#### GIVEN ENTRIES

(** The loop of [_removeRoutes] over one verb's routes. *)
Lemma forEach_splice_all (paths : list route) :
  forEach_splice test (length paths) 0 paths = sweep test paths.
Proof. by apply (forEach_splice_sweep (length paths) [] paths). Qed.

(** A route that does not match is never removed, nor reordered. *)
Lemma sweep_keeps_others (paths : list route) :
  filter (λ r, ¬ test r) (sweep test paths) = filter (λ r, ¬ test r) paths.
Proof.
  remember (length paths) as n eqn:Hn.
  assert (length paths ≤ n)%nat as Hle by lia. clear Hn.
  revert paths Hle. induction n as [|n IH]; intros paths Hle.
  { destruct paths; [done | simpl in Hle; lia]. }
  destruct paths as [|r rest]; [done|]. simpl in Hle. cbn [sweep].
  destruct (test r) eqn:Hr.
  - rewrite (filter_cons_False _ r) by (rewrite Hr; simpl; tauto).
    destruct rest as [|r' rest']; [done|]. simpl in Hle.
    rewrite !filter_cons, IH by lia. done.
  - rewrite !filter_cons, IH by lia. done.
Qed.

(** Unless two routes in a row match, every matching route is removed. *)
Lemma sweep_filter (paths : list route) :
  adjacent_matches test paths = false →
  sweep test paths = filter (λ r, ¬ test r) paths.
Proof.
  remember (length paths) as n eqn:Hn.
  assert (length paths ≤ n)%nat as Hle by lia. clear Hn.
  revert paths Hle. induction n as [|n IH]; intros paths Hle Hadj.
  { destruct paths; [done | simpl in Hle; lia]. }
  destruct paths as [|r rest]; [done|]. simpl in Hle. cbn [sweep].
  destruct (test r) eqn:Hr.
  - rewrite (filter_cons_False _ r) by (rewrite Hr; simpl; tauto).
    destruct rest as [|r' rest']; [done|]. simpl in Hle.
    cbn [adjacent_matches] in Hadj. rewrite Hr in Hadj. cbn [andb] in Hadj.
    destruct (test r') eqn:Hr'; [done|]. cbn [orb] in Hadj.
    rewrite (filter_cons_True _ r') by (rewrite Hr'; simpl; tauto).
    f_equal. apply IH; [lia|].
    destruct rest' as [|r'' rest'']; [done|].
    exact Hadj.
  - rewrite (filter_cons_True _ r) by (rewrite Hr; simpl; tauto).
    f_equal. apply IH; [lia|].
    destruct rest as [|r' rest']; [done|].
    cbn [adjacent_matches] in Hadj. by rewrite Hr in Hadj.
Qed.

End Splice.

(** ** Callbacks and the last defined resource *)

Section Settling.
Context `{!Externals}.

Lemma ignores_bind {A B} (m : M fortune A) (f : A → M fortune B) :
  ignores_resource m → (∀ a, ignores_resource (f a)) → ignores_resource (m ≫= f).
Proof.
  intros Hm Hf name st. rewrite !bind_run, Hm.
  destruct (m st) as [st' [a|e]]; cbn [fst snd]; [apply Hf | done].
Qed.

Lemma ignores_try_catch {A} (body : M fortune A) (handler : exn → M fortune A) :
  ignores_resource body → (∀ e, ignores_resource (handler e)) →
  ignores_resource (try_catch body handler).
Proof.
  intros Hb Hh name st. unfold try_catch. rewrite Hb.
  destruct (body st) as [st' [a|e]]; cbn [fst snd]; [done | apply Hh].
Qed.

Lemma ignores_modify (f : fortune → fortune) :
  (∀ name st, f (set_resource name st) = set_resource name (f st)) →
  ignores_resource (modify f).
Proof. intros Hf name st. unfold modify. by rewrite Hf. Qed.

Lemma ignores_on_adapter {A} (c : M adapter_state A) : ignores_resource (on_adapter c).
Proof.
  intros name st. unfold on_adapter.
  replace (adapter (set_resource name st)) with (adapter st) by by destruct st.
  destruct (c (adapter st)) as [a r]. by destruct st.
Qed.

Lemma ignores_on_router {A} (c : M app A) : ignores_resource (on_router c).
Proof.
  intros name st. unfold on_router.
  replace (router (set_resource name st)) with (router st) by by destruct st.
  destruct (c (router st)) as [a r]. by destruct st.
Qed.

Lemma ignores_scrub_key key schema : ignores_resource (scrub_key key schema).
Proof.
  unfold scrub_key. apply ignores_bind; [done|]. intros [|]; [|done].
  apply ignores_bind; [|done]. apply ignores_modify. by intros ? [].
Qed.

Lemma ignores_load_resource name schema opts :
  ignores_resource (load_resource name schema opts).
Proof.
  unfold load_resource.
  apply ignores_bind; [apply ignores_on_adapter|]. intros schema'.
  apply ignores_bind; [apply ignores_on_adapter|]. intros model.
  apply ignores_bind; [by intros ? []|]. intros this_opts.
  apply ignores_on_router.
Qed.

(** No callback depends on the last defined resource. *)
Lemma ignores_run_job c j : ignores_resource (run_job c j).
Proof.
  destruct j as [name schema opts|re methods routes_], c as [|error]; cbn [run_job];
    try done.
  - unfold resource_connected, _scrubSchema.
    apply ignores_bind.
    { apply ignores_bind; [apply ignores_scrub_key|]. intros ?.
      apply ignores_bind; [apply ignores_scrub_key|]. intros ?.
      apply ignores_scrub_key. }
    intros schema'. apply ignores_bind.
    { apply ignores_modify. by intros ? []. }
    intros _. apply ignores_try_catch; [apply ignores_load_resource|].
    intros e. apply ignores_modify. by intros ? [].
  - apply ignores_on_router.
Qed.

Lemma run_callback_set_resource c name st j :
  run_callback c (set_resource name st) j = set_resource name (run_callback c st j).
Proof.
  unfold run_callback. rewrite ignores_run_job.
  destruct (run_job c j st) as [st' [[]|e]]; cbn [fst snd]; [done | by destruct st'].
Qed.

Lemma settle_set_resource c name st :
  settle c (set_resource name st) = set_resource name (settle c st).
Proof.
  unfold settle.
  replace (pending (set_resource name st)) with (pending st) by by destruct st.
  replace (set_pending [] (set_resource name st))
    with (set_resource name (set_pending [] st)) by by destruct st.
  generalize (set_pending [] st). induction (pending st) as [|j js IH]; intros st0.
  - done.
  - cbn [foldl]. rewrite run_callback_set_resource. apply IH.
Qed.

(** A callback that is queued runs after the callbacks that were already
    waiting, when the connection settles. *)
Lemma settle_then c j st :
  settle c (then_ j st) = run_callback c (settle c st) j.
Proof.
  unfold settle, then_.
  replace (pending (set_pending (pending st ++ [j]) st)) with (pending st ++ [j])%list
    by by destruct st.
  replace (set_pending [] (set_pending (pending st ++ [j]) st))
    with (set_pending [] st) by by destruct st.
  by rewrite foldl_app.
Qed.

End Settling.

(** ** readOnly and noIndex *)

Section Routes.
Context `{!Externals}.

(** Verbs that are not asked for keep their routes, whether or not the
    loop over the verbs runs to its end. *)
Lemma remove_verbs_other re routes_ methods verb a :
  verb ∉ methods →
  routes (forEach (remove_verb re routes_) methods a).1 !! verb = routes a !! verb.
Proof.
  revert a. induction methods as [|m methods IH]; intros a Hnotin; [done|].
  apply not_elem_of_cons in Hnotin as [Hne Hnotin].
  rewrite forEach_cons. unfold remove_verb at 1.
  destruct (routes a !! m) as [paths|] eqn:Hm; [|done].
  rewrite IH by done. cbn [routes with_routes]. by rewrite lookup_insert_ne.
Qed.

########

TO DO> Beginning with the very first line of the material above, give each line again exactly, ending with the line that contains "Proof. by apply".

RESPONSE>
(** The loop of [_removeRoutes] over one verb's routes. *)
Lemma forEach_splice_all (paths : list route) :
  forEach_splice test (length paths) 0 paths = sweep test paths.
Proof. by apply (forEach_splice_sweep (length paths) [] paths). Qed.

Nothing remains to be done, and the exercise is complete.